Por que o TCE questiona a reavaliação
A pergunta clássica é "de onde saiu esse R$/m²?". Quando o valor vem de estimativa subjetiva, sem fonte, o controle interno e o TCE têm base para glosar. O valor precisa de origem rastreável.
O que torna a reavaliação defensável
Base de mensuração adequada (custo de reposição ou valor justo), preços ancorados em tabelas oficiais (IOPES/DER-ES, SINAPI), método declarado (NBR 14.653, IBAPE) e a memória de cálculo item a item.
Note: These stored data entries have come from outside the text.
(** The allowlist of an embed holds normal forms: each entry matches itself; a
    request's origin is let through exactly when its normal form is that of a
    value the operator listed; and what is echoed back is the stored entry, never
    the header. *)
Theorem origin_allowlist values entries presented :
  parse_origins values = Ok entries → entries ≠ [] →
  (∀ entry, entry ∈ entries → origin_matches entry entry = true) ∧
  (evaluate_origin entries (Some presented) = OriginAllowed ↔
   ∃ value entry, value ∈ values ∧ parse_origin value = Ok entry ∧ parse_origin presented = Ok entry) ∧
  (∀ echoed, matching_origin entries presented = Some echoed ↔
   evaluate_origin entries (Some presented) = OriginAllowed ∧ parse_origin presented = Ok echoed).
Proof.
  intros Hspec%parse_origins_spec Hne.
  assert (Hmatch : ∀ entry, origin_matches entry presented = true ↔ parse_origin presented = Ok entry).
  { intros entry. unfold origin_matches. destruct (parse_origin presented) as [o|]; [|done].
    rewrite bool_decide_eq_true. split; [by intros ->|by intros [= ->]]. }
  assert (Heval : evaluate_origin entries (Some presented) = OriginAllowed ↔ ∃ entry, entry ∈ entries ∧ parse_origin presented = Ok entry).
  { unfold evaluate_origin. destruct entries as [|e es]; [done|]. split.
    - destruct (existsb _ _) eqn:Hx; [|done]. intros _. apply existsb_exists in Hx as (entry & Hin%list_elem_of_In & Hm).
      exists entry. split; [done|by apply Hmatch].
    - intros (entry & Hin & Hp). rewrite (proj2 (existsb_exists _ _)); [done|]. exists entry.
      split; [by apply list_elem_of_In|by apply Hmatch]. }
  split_and!.
  - intros entry Hin. apply (list_elem_of_lookup_1) in Hin as [i Hi].
    destruct (Forall2_lookup_r _ _ _ _ _ Hspec Hi) as (value & _ & Hp). unfold origin_matches.
    rewrite (parse_origin_idem _ _ Hp). by apply bool_decide_eq_true.
  - rewrite Heval. split.
    + intros (entry & Hin & Hp). apply list_elem_of_lookup_1 in Hin as [i Hi].
      destruct (Forall2_lookup_r _ _ _ _ _ Hspec Hi) as (value & Hv & Hpv). exists value, entry.
      split; [by eapply list_elem_of_lookup_2|done].
    + intros (value & entry & Hin & Hv & Hp). apply list_elem_of_lookup_1 in Hin as [i Hi].
      destruct (Forall2_lookup_l _ _ _ _ _ Hspec Hi) as (entry' & Hi' & Hv'). exists entry.
      split; [|done]. rewrite Hv in Hv'. injection Hv' as ->. by eapply list_elem_of_lookup_2.
  - intros echoed. unfold matching_origin. rewrite Heval. split.
    + intros (Hin%list_elem_of_In & Hm%Hmatch)%find_some. eauto.
    + intros [(entry & Hin & Hp) Hpe]. rewrite Hp in Hpe. injection Hpe as ->.
      destruct (find _ _) as [e|] eqn:Hf.
      * apply find_some in Hf as [_ He%Hmatch]. congruence.
      * apply list_elem_of_In in Hin. eapply find_none in Hf; [|exact Hin]. cbn in Hf. rewrite (proj2 (Hmatch _)) in Hf; done.
Qed.

(** ** What the abuse controls and the bounds leave out *)

Section Limits.
Context `{HashFunction} `{Cryptography_} `{CapabilityCrypto}.
Context (self : Config).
Como a IA acelera sem perder rigor
A IA de visão reconhece o padrão construtivo e o estado de conservação por foto, ancora cada item no preço oficial e monta a composição por m². O técnico revisa e assina — a IA propõe, o técnico dispõe, o laudo prova.
Passo a passo
- Levantar os bens a reavaliar e a base de mensuração de cada um.
- Coletar evidência (fotos, área, características) do bem.
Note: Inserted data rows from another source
(** ** What a file holds *)

Fixpoint contents_loop (reads : list (result bytes bytes)) : option bytes :=
  match reads with
  | [] | Ok [] :: _ => Some []
  | Ok buffer :: reads => app buffer <$> contents_loop reads
  | Err _ :: _ => None
  end.
Definition contents (file : File) : option bytes :=
  match file with Ok reads => contents_loop reads | Err _ => None end.

Section Properties.
Context `{HashFunction} `{HexCrate} `{Ed25519} `{Auth.Cryptography_}.

(** Hashing chunk by chunk is hashing the contents. *)
Lemma digest_loop_contents hasher reads d :
  digest_loop hasher reads = Ok d ↔ ∃ c, contents_loop reads = Some c ∧ d = digest (hasher ++ c).
Proof.
  revert hasher. induction reads as [|[[|x chunk]|e] reads IH]; intros hasher; cbn.
  - split; [intros [= <-]; eexists; by rewrite app_nil_r|].
    intros (c & [= <-] & ->). by rewrite app_nil_r.
  - split; [intros [= <-]; eexists; by rewrite app_nil_r|].
    intros (c & [= <-] & ->). by rewrite app_nil_r.
  - rewrite IH. split.
    + intros (c & -> & ->). eexists. split; [reflexivity|]. by rewrite <-app_assoc.
    + intros (c & Hc & ->). destruct (contents_loop reads) as [c'|]; [|done]. injection Hc as <-.
      eexists. split; [done|]. by rewrite <-app_assoc.
  - split; [done|naive_solver].
Qed.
- Ancorar os itens em preços oficiais (IOPES/DER-ES/SINAPI).
- Montar a composição e aplicar depreciação (Ross-Heidecke, quando couber).
- Emitir o laudo com metodologia declarada e memória de cálculo.
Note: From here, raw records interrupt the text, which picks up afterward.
(* ===== verification/Payload.v ===== *)
(** * Payload files

    [crates/record-store-storage/src]: what a payload file holds and how it is
    read back. [error.rs], [integrity.rs] (the checks of the read path),
    [encryption.rs] (the encrypted envelope: a header that wraps a data key, then
    chunks sealed one by one) and [layout.rs] (its constants).

    A stream is the list of its items; a download ends after its first error.
    AES-GCM and HKDF are those of [Auth]; random bytes are arguments, [None] where
    the operating system has none. A failing write to the file is not an outcome of
    these functions: it abandons the file, whatever was written. *)

From S2P Require Import Prelude Bytes Digest ObjectLock CoreTypes Catalog Commands Auth Names.
Import ObjectLock CoreTypes Catalog Commands Names.

Module Payload.

(** ** Failures ([error.rs]); those of tasks and devices are left out *)

Inductive StorageError :=
  | StorageBucketNotFound
  | StorageObjectNotFound
  | InvalidRequest (e : CoreError)
  | ChecksumMismatch (expected actual : Checksum)
  | StorageDeleteMarker (version_id : bytes)
  | UploadFailed (reason : bytes)
  | Filesystem (operation : string)
  | StorageMetadata (e : MetadataError)
  | InconsistentState
  | IntegrityMismatch
  | EncryptionKeyRequired
  | EncryptionKeyMismatch
  | StorageCryptography
  | Coordination
  | ClusterUnavailable (reason : bytes)
  | DurabilityNotMet (required achieved : Z) (detail : bytes)
  | NoHealthyReplica.

(** ** Streams ([types.rs]) *)

Definition UploadStream : Type := list (result bytes bytes).
Definition DownloadStream : Type := list (result StorageError bytes).

(** The bytes of a stream that ends without an error. *)
Fixpoint collected {E} (items : list (result E bytes)) : option bytes :=
  match items with
  | [] => Some []
  | Ok chunk :: items => app chunk <$> collected items
  | Err _ :: _ => None
  end.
- Registrar no PCASP e arquivar a evidência para auditoria.
Vídeo: Tecnologia na Avaliação de Bens Imóveis com IA

Perguntas frequentes
Como responder ao TCE sobre a origem do valor?
Com o laudo: ele traz a composição código por código, a tabela oficial usada, a metodologia (NBR 14.653/IBAPE) e o modelo de IA — a origem do R$/m² fica escrita.
Reavaliar todo o parque é inviável pelo custo?
O custo alto é o do laudo manual. Com IA, cada bem leva minutos de análise + revisão técnica, tornando a reavaliação em escala viável.